Ich habe im Internet dieses Muster gefunden: http://www.nichebooster.com/buy-tattoo-designs/chppoer_tattoo.jpg
(Das Tattoo)

Jetzt möchte ich wissen wie sich so ein Muster nennt und wo ich eines herbekommen kan, also als ein Brush oder so etwas. 

Benutze CS3


----------



## hierbavida (26. Januar 2008)

Es könnte mit einem Pinsel gemacht werden. Allerdings müßte die Form dem Körper angepasst werden, zB mit Versetzen...-Filter.
Google: brush tattoo oä und dann suchen.

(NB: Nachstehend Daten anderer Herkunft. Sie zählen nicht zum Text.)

(** ** The refinement *)

Lemma kfifo_run_spec os f :
  fifo_ok f -> ops_valid (cap f) (esize f) (contents f) os ->
  exists rs f', kfifo_run f os = Ok (rs, f') /\
    Forall2 (agrees (esize f)) (fst (queue_run (cap f) (esize f) (contents f) os)) rs /\
    stepped f (snd (queue_run (cap f) (esize f) (contents f) os)) f'.
Proof.
  revert f. induction os as [|o os IH]; intros f Hf; cbn [ops_valid kfifo_run queue_run].
  { intros _. eexists [], f. split; [done|]. split; [constructor|by apply stepped_refl]. }
  intros [Hv Hvs]. destruct (kfifo_step_spec f Hf o Hv) as (r1 & f1 & -> & Hr1 & Hf1 & Hc1 & Hcap & He).
  cbn [mbind res_bind]. destruct (queue_step (cap f) (esize f) (contents f) o) as [r q1]; cbn [fst snd] in *.
  rewrite <- Hc1, <- Hcap, <- He in Hvs. destruct (IH f1 Hf1 Hvs) as (rs2 & f2 & -> & Hrs & Hf2 & Hc2 & Hcap2 & He2).
  rewrite Hc1, Hcap, He in *. destruct (queue_run _ _ q1 os) as [rs q2]; cbn [fst snd mbind res_bind] in *.
  eexists _, f2. split; [done|]. split; [by constructor|]. split; [done|]. split; [done|]. split; congruence.
Qed.

(** C13: whatever the values of the two 32-bit counters, a sequence of any of
    the operations on a queue of elements accesses nothing outside its buffer
    and its callers' buffers, and gives the replies and leaves the contents
    that the same operations have on a list of bytes that takes at most
    [cap f] elements: what is read is what was written, in order, once.  The
    callers' buffers are as long as they say, and an empty queue is not
    skipped.  The number of bytes reported for a copy from or to user memory
    is that of the elements copied if the copy is complete or elements have one
    byte; of a short copy of longer elements the code reports as many or
    more. *)
Theorem kfifo_refines_queue os f :
  fifo_ok f -> ops_valid (cap f) (esize f) (contents f) os ->
  exists rs f', kfifo_run f os = Ok (rs, f') /\
    Forall2 (agrees (esize f)) (fst (queue_run (cap f) (esize f) (contents f) os)) rs /\
    fifo_ok f' /\ contents f' = snd (queue_run (cap f) (esize f) (contents f) os) /\
    zlen (contents f') <= zlen (data f').
Proof.
  intros Hf Hv. destruct (kfifo_run_spec os f Hf Hv) as (rs & f' & E & Hr & Hf' & Hc & _ & _).
  exists rs, f'. split; [done|]. split; [done|]. split; [done|]. split; [done|]. rewrite zlen_contents by done.
  assert (Hd := fo_data _ Hf'). assert (Hl := len_range f' Hf'). assert (He := fo_esize _ Hf'). unfold room in Hd. nia.
Qed.

(** A queue of four elements of two bytes, three before the counters wrap. *)
Definition wrapping : __kfifo := mk_kfifo (2 ^ 32 - 3) (2 ^ 32 - 3) 3 2 (replicate 8 0).

Definition wrapping_ops : list kfifo_op :=
  [In [1; 2; 3; 4; 5; 6] 3; Out 1; FromUser [7; 8; 9] 6; Ask; In [10; 11; 12; 13] 2; ToUser 5 8; Get; Skip; Get].

Lemma wrapping_ok : fifo_ok wrapping.
Proof. split; [by exists 2|..]; vm_compute; repeat split; congruence. Qed.

(** The two short copies report 3 and 6 bytes for 2 and 4. *)
Lemma kfifo_refines_queue_witness :
  fifo_ok wrapping /\ ops_valid 4 2 (contents wrapping) wrapping_ops /\
  exists rs f', kfifo_run wrapping wrapping_ops = Ok (rs, f') /\
    Forall2 (agrees 2) (fst (queue_run 4 2 [] wrapping_ops)) rs /\ in_ f' = 2 /\
    rs = [Count 3; Bytes 1 [1; 2]; User (-14) 3 []; State 3 1 false false; Count 1; User (-14) 6 [3; 4; 5; 6; 7];
       Value (Some [7; 8]); Done; Value None].
Proof.
  assert (Hv : ops_valid 4 2 (contents wrapping) wrapping_ops) by (vm_compute; intuition congruence).
  split; [apply wrapping_ok|]. split; [exact Hv|].
  destruct (kfifo_refines_queue wrapping_ops wrapping wrapping_ok Hv) as (rs & f' & E & Hr & _).
  exists rs, f'. split; [exact E|]. split; [exact Hr|].
  vm_compute in E. injection E as <- <-. split; reflexivity.
Defined.

(** What the code reports for a short copy of elements of two bytes is not the
    number of bytes copied. *)
Lemma short_copy_is_miscounted :
  match __kfifo_from_user wrapping [7; 8; 9] 6 with
  | Ok (err, copied, f) => err = - EFAULT /\ copied = 4 /\ contents f = [7; 8]
  | Fault _ => False
  end.
Proof. vm_compute. auto. Qed.

(** ** Initialisation *)

Definition rounded (size : Z) : res Z :=
  if negb (is_power_of_2 size) then rounddown_pow_of_two size else Ok size.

Alternative Form (zB mit Zeichenstift-WZ) entwerfen.


----------



## iGarfield (26. Januar 2008)

Okey danke, ja es muss nicht genau diese Muster sein sondern nur diesen typ von Mustern. Wie nennt man diese, gibts dafür keine Bezeichnung?


----------



## hierbavida (26. Januar 2008)

schau mal hier:
http://www.designfruit.com/jasongaylor/blog/?p=53

http://www.psd-tutorials.de/modules.php?name=Downloads&d_op=viewdownloaddetails&lid=2496
und hier ein Tutorial:
http://tutorials.designnation.de/workshop/Tattoos-stechen

Versuche es und wenn Du nicht weiterkommst melde Dich


----------



## iGarfield (26. Januar 2008)

Perfekt, genau was ich brauchte. Danke vielmals echt!


----------



## Michael Aringer (27. Januar 2008)

Hi, also genannt werden diese Motive "Tribal".
Servus, Michael


----------



## ShadowMan (2. Februar 2008)

Es gibt dazu übrigens auch eine Schriftart, die sich Tattoo nennt, deren Formen man direkt und einfach verwenden kann, ohne diese durch Vektoren erst erstellen zu müssen.

Lg,
Manuel ;-]


----------